» **Given data**:
(** The characters of a string literal after its opening quote, up to and
    including the closing quote. *)
Fixpoint parse_chars (s : string) : option (string * string) :=
  match s with
  | EmptyString => None
  | String c r =>
      if Ascii.eqb c dquote then Some (EmptyString, r)
      else if Ascii.eqb c "\"%char then
        match r with
        | String "u"%char (String h1 (String h2 (String h3 (String h4 r')))) =>
            match unescape_u h1 h2 h3 h4, parse_chars r' with
            | Some d, Some (t, rest) => Some (String d t, rest)
            | _, _ => None
            end
        | String e r' =>
            match unescape e, parse_chars r' with
            | Some d, Some (t, rest) => Some (String d t, rest)
            | _, _ => None
            end
        | EmptyString => None
        end
      else if (nat_of_ascii c <? 32)%nat then None
      else
        match parse_chars r with
        | Some (t, rest) => Some (String c t, rest)
        | None => None
        end
  end.

Definition digit_of (c : ascii) : option Z :=
  let n := nat_of_ascii c in
  if ((48 <=? n) && (n <=? 57))%nat then Some (Z.of_nat (n - 48)) else None.

(** The digits at the head of [s], folded into [acc]. *)
Fixpoint parse_digits (acc : Z) (s : string) : Z * string :=
  match s with
  | String c r =>
      match digit_of c with
      | Some d => parse_digits (10 * acc + d) r
      | None => (acc, s)
      end
  | EmptyString => (acc, s)
  end.

Definition number_ends (s : string) : bool :=
  match s with
  | String c _ =>
      negb (Ascii.eqb c "."%char || Ascii.eqb c "e"%char || Ascii.eqb c "E"%char)
  | EmptyString => true
  end.

(** An unsigned integer literal: no leading zero, no fraction, no exponent. *)
Definition parse_nat_lit (s : string) : option (Z * string) :=
  match s with
  | String c r =>
      match digit_of c with
      | Some 0%Z => if number_ends r
                    then match r with
                         | String c' _ =>
                             match digit_of c' with
                             | Some _ => None
                             | None => Some (0%Z, r)
                             end
                         | EmptyString => Some (0%Z, r)
                         end
                    else None
      | Some d => let '(n, rest) := parse_digits d r in
                  if number_ends rest then Some (n, rest) else None
      | None => None
      end
  | EmptyString => None
  end.

Definition parse_number (s : string) : option (value * string) :=
  match s with
  | String "-"%char r =>
      match parse_nat_lit r with
      | Some (n, rest) =>
          if (n <=? 2 ^ 63)%Z then Some (Int64 (- n), rest) else None
      | None => None
      end
  | _ =>
      match parse_nat_lit s with
      | Some (n, rest) =>
          if (n <? 2 ^ 63)%Z then Some (Int64 n, rest)
          else if (n <? 2 ^ 64)%Z then Some (Uint64 n, rest)
          else None
      | None => None
      end
  end.

(** [s] starts with [lit]: the rest of [s]. *)
Fixpoint strip_prefix (lit s : string) : option string :=
  match lit, s with
  | EmptyString, _ => Some s
  | String a l, String b r => if Ascii.eqb a b then strip_prefix l r else None
  | String _ _, EmptyString => None
  end.

Definition literal (lit : string) (v : value) (s : string) : option (value * string) :=
  match strip_prefix lit s with
  | Some rest => Some (v, rest)
  | None => None
  end.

» **Work request**: From the records above, pick out and copy each line holding the word "Definition".

» **Result of this task**:
Definition digit_of (c : ascii) : option Z :=
Definition number_ends (s : string) : bool :=
Definition parse_nat_lit (s : string) : option (Z * string) :=
Definition parse_number (s : string) : option (value * string) :=
Definition literal (lit : string) (v : value) (s : string) : option (value * string) :=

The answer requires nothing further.